The following is a summary of “Association of Pretreatment Circulating Tumor Tissue–Modified Viral HPV DNA With Clinicopathologic Factors in HPV-Positive Oropharyngeal Cancer” published in the October 2022 issue of Otolaryngol Head Neck Surgery by Rettig et al.

A dynamic, clinically meaningful biomarker for human papillomavirus (HPV)-positive oropharyngeal squamous cell carcinoma is circulating tumor tissue-modified viral (TTMV) HPV Deoxyribonucleic acid (DNA). Researchers didn’t know why there was such a big variation in pretreatment results from patient to patient. The purpose of the study was to define the clinicopathologic features of TTMV HPV DNA. Patients with HPV-positive oropharyngeal squamous cell carcinoma who were being treated with the hope of a complete recovery were included in this cross-sectional study conducted at the Dana-Farber Cancer Institute in Boston, Massachusetts, between December 2019 and January 2022. Exposures Demographic factors, tumor, and nodal staging, HPV genotype, and imaging findings are all part of the clinicopathologic profile. Using a digital droplet polymerase chain reaction-based assay, the presence or absence of circulating TTMV HPV DNA from any of the 5 genotypes (16, 18, 31, 33, and 35) were categorized as either detectable (40 fragments/mL) or undetectable (40 fragments/mL) prior to therapy.

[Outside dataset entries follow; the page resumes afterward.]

(* ===== verification/Markers.v ===== *)
(** * Single-dispatch markers

    sdkpython/src/dex_connectors/sdk/singledispatch/markers.py: the heartbeat checkpoint of a
    non-idempotent provider send, its wire form, and the resend decision of a later attempt. *)

From S2P Require Import Prelude Json Identity.

Inductive State := NOT_SENT | CLAIMED | CAN_RESEND.

#[global] Instance State_eq_dec : EqDecision State.
Proof. solve_decision. Defined.

Definition state_value (s : State) : pystr :=
  match s with NOT_SENT => "notSent" | CLAIMED => "claimed" | CAN_RESEND => "canResend" end.

(** [State(value)]. *)
Definition state_of_value (v : pystr) : res State :=
  match List.find (λ s, bool_decide (state_value s = v)) [NOT_SENT; CLAIMED; CAN_RESEND] with
  | Some s => Ok s
  | None => raise ValueError "is not a valid State"
  end.

Module Marker.

Record t := mk { call_id : pystr; attempt : Z; state : State; provider_id : pystr }.

#[global] Instance eq_dec : EqDecision t.
Proof. solve_decision. Defined.

Definition validate (m : t) : res unit :=
  CallID.validate (call_id m) ≫= λ _,
  raise_if (attempt m <? 1)%Z ValueError "invalid single-dispatch checkpoint".

(** The members, before validation. *)
Definition members (m : t) : dict json :=
  [(lit "callId", JStr (call_id m)); (lit "attempt", JInt (attempt m));
   (lit "state", JStr (state_value (state m)))]
  ++ (if truthy (provider_id m) then [(lit "providerId", JStr (provider_id m))] else []).

Definition to_wire (m : t) : res json := validate m ≫= λ _, Ok (JObj (members m)).

Definition invalid {A} : res A := raise ValueError "invalid single-dispatch checkpoint".

Definition from_wire (value : json) : res t :=
  match value with
  | JObj d =>
      if negb (forallb (λ k, dhas k d) [lit "callId"; lit "attempt"; lit "state"]) then invalid
      else if negb (keys_within d [lit "callId"; lit "attempt"; lit "state"; lit "providerId"])
      then invalid
      else
        match get "callId" d, get "attempt" d, get "state" d, get_or "providerId" (JStr []) d with
        | JStr c, JInt a, JStr s, JStr p =>
            match (st ← state_of_value s;
                   let marker := mk c a st p in validate marker ≫= λ _, Ok marker) with
            | Ok marker => Ok marker
            | Err e => if isinst e ValueError then invalid else Err e
            end
        | _, _, _, _ => invalid
        end
  | _ => invalid
  end.

End Marker.

Inductive DecisionKind := SEND_ALLOWED | READ_BACK_REQUIRED | FAIL_CLOSED.

#[global] Instance DecisionKind_eq_dec : EqDecision DecisionKind.
Proof. solve_decision. Defined.

Record Decision := mkDecision { kind : DecisionKind; marker : option Marker.t; error : pystr }.

(** A previous heartbeat: a decoded marker or another decoded value. *)
Inductive heartbeat :=
  | HMarker (m : Marker.t)
  | HValue (j : json).

(** The object [decide_dispatch] rebuilds from a [Marker]. *)
Definition marker_object (m : Marker.t) : json :=
  JObj [(lit "callId", JStr (Marker.call_id m)); (lit "attempt", JInt (Marker.attempt m));
        (lit "state", JStr (state_value (Marker.state m)));
        (lit "providerId", JStr (Marker.provider_id m))].

Definition resendable (s : State) : bool :=
  match s with NOT_SENT | CAN_RESEND => true | CLAIMED => false end.

Definition decide_dispatch (call_id : pystr) (attempt : Z) (previous_heartbeat : option heartbeat)
    : res Decision :=
  CallID.validate call_id ≫= λ _,
  raise_if (attempt <? 1)%Z ValueError "single dispatch requires a positive attempt" ≫= λ _,
  match previous_heartbeat with
  | None =>
      Ok (mkDecision (if (attempt =? 1)%Z then SEND_ALLOWED else READ_BACK_REQUIRED) None [])
  | Some h =>
      match Marker.from_wire (match h with HMarker m => marker_object m | HValue j => j end) with
      | Err e =>
          if isinst e ValueError
          then Ok (mkDecision FAIL_CLOSED None "invalid single-dispatch checkpoint")
          else Err e
      | Ok marker =>
          if negb (bool_decide (Marker.call_id marker = call_id))
          then Ok (mkDecision FAIL_CLOSED (Some marker) "foreign single-dispatch checkpoint")
          else if (Marker.attempt marker =? attempt - 1)%Z && resendable (Marker.state marker)
                  && negb (truthy (Marker.provider_id marker))
          then Ok (mkDecision SEND_ALLOWED (Some marker) [])
          else Ok (mkDecision READ_BACK_REQUIRED (Some marker) [])
      end
  end.

(** ** Theorems *)

Module MarkerFacts.
Import Marker.

Lemma state_of_value_value s : state_of_value (state_value s) = Ok s.
Proof. by destruct s. Qed.

Lemma build_marker c a s p : validate (mk c a s p) = Ok () →
  (st ← state_of_value (state_value s); let m := mk c a st p in validate m ≫= λ _, Ok m)
  = Ok (mk c a s p).
Proof. intros Hv. rewrite state_of_value_value. cbn [mbind result_bind]. by rewrite Hv. Qed.

(** A marker survives its wire form, with or without a provider identity. *)
Theorem marker_wire_roundtrip m w : to_wire m = Ok w → from_wire w = Ok m.
Proof.
  unfold to_wire. intros ([] & Hv & [= <-])%bind_Ok. destruct m as [c a s p].
  unfold from_wire, members. cbn [call_id attempt state provider_id].
  destruct p as [|x p]; cbn [truthy app].
  - change (negb (forallb _ _)) with false. change (negb (keys_within _ _)) with false.
    change (get "callId" _) with (JStr c). change (get "attempt" _) with (JInt a).
    change (get "state" _) with (JStr (state_value s)). change (get_or "providerId" _ _) with (JStr []).
    cbn beta iota. by rewrite build_marker.
  - change (negb (forallb _ _)) with false. change (negb (keys_within _ _)) with false.
    change (get "callId" _) with (JStr c). change (get "attempt" _) with (JInt a).
    change (get "state" _) with (JStr (state_value s)).
    change (get_or "providerId" _ _) with (JStr (x :: p)).
    cbn beta iota. by rewrite build_marker.
Qed.

Lemma marker_object_decode m : validate m = Ok () → from_wire (marker_object m) = Ok m.
Proof.
  intros Hv. destruct m as [c a s p]. unfold from_wire, marker_object.
  cbn [call_id attempt state provider_id].
  change (negb (forallb _ _)) with false. change (negb (keys_within _ _)) with false.
  change (get "callId" _) with (JStr c). change (get "attempt" _) with (JInt a).
  change (get "state" _) with (JStr (state_value s)). change (get_or "providerId" _ _) with (JStr p).
  cbn beta iota. by rewrite build_marker.
Qed.

Lemma from_wire_valid j m : from_wire j = Ok m → validate m = Ok ().
Proof.
  unfold from_wire. destruct j as [| | | | | |d]; try done.
  destruct (negb _); [done|]. destruct (negb _); [done|].
  destruct (get "callId" d); try done. destruct (get "attempt" d); try done.
  destruct (get "state" d) as [| | | |st| |]; try done.
  destruct (get_or "providerId" _ d); try done.
  destruct (state_of_value st); cbn [mbind result_bind]; [|case_match; done].
  destruct (validate _) as [[]|] eqn:Hv; cbn [mbind result_bind]; [|case_match; done].
  by intros [= <-].
Qed.

Definition decoded (h : heartbeat) : res Marker.t :=
  from_wire (match h with HMarker m => marker_object m | HValue j => j end).

Lemma send_allowed_cases call_id attempt previous d :
  decide_dispatch call_id attempt previous = Ok d → kind d = SEND_ALLOWED →
  (previous = None ∧ attempt = 1%Z) ∨
  (∃ h m, previous = Some h ∧ decoded h = Ok m ∧ Marker.call_id m = call_id ∧
          Marker.attempt m = (attempt - 1)%Z ∧ Marker.state m ≠ CLAIMED ∧
          Marker.provider_id m = []).
Proof.
  unfold decide_dispatch. intros (_ & _ & (_ & _ & H)%bind_Ok)%bind_Ok Hk.
  destruct previous as [h|].
  - right. fold (decoded h) in H. destruct (decoded h) as [m|e] eqn:Hm.
    + destruct (negb _) eqn:Hid; [by injection H as <-|].
      destruct (_ && _) eqn:Hg; injection H as <-; [|done]. bool_inv. exists h, m.
      split_and!; try done; [by destruct (state m)|by apply truthy_false].
    + destruct (isinst e ValueError); [by injection H as <-|done].
  - left. injection H as <-. cbn [kind] in Hk. destruct (attempt =? 1)%Z eqn:E; [|done].
    by apply Z.eqb_eq in E.
Qed.

Lemma decoded_marker m m' : decoded (HMarker m) = Ok m' → m' = m.
Proof.
  unfold decoded. destruct m as [c a s p]. unfold from_wire, marker_object.
  cbn [call_id attempt state provider_id].
  change (negb (forallb _ _)) with false. change (negb (keys_within _ _)) with false.
  change (get "callId" _) with (JStr c). change (get "attempt" _) with (JInt a).
  change (get "state" _) with (JStr (state_value s)). change (get_or "providerId" _ _) with (JStr p).
  cbn beta iota. rewrite state_of_value_value. cbn [mbind result_bind].
  destruct (validate _) as [[]|]; cbn [mbind result_bind]; [by intros [= <-]|case_match; done].
Qed.

(** Sending again is allowed only on the first attempt without a checkpoint, or when the
    immediately preceding attempt of the same call checkpointed that nothing was sent or that
    the provider did not process the request, with no provider identity. *)
Theorem send_allowed_only_when_proved call_id attempt previous d :
  decide_dispatch call_id attempt previous = Ok d → kind d = SEND_ALLOWED →
  (previous = None ∧ attempt = 1%Z) ∨
  (∃ h m, previous = Some h ∧ decoded h = Ok m ∧ Marker.call_id m = call_id ∧
          Marker.attempt m = (attempt - 1)%Z ∧ Marker.state m ≠ CLAIMED ∧
          Marker.provider_id m = []).
Proof. apply send_allowed_cases. Qed.

Definition sample_id : pystr := "5af8fafa-06ff-5b2d-bb13-04693809fabf".

Lemma marker_wire_roundtrip_witness :
  ∃ w, to_wire (mk sample_id 2 CLAIMED "prov-1") = Ok w ∧ from_wire w = Ok (mk sample_id 2 CLAIMED "prov-1").
Proof.
  eexists. split; [vm_compute; reflexivity|].
  apply marker_wire_roundtrip. vm_compute. reflexivity.
Defined.

Lemma send_allowed_only_when_proved_witness :
  ∃ m, decoded (HMarker (mk sample_id 2 CAN_RESEND [])) = Ok m ∧ Marker.state m ≠ CLAIMED.
Proof.
  destruct (send_allowed_only_when_proved sample_id 3 (Some (HMarker (mk sample_id 2 CAN_RESEND [])))
    (mkDecision SEND_ALLOWED (Some (mk sample_id 2 CAN_RESEND [])) []))
    as [[H _]|(h & m & Hh & Hm & _ & _ & Hs & _)].
  - vm_compute. reflexivity.
  - reflexivity.
  - discriminate H.
  - injection Hh as <-. exists m. split; [exact Hm|exact Hs].
Defined.

End MarkerFacts.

There were 110 total patients, with a mean standard deviation (SD) age of 62.2 (9.4) years; 87% were male; 95% were White; and the mean (SD) race was White. With a median interquartile range(IQR) score of 315 (47-2686) fragments/mL (range, 0-60 061 fragments/mL), circulating TTMV HPV DNA was identified in 98 patients (89%). To date, 86 individuals (or 88% of the total) have been found to have TTMV HPV DNA of genotype 16, while 12 patients (12% of the total) had TTMV HPV DNA of genotypes other than 16. Clinical N stage was the strongest predictor of detecting TTMV HPV DNA in circulation. Only 4 of the 11 patients with clinical stage N0 disease (36% ) had detectable DNA, while 95% of the 99 patients with clinical stage N1 to N3 disease had DNA (percentage difference, 59%; 95% CI, 30%-87%). A majority of patients (7 of 12; 58%) with undetectable TTMV HPV DNA also had clinical stage N0 illness. 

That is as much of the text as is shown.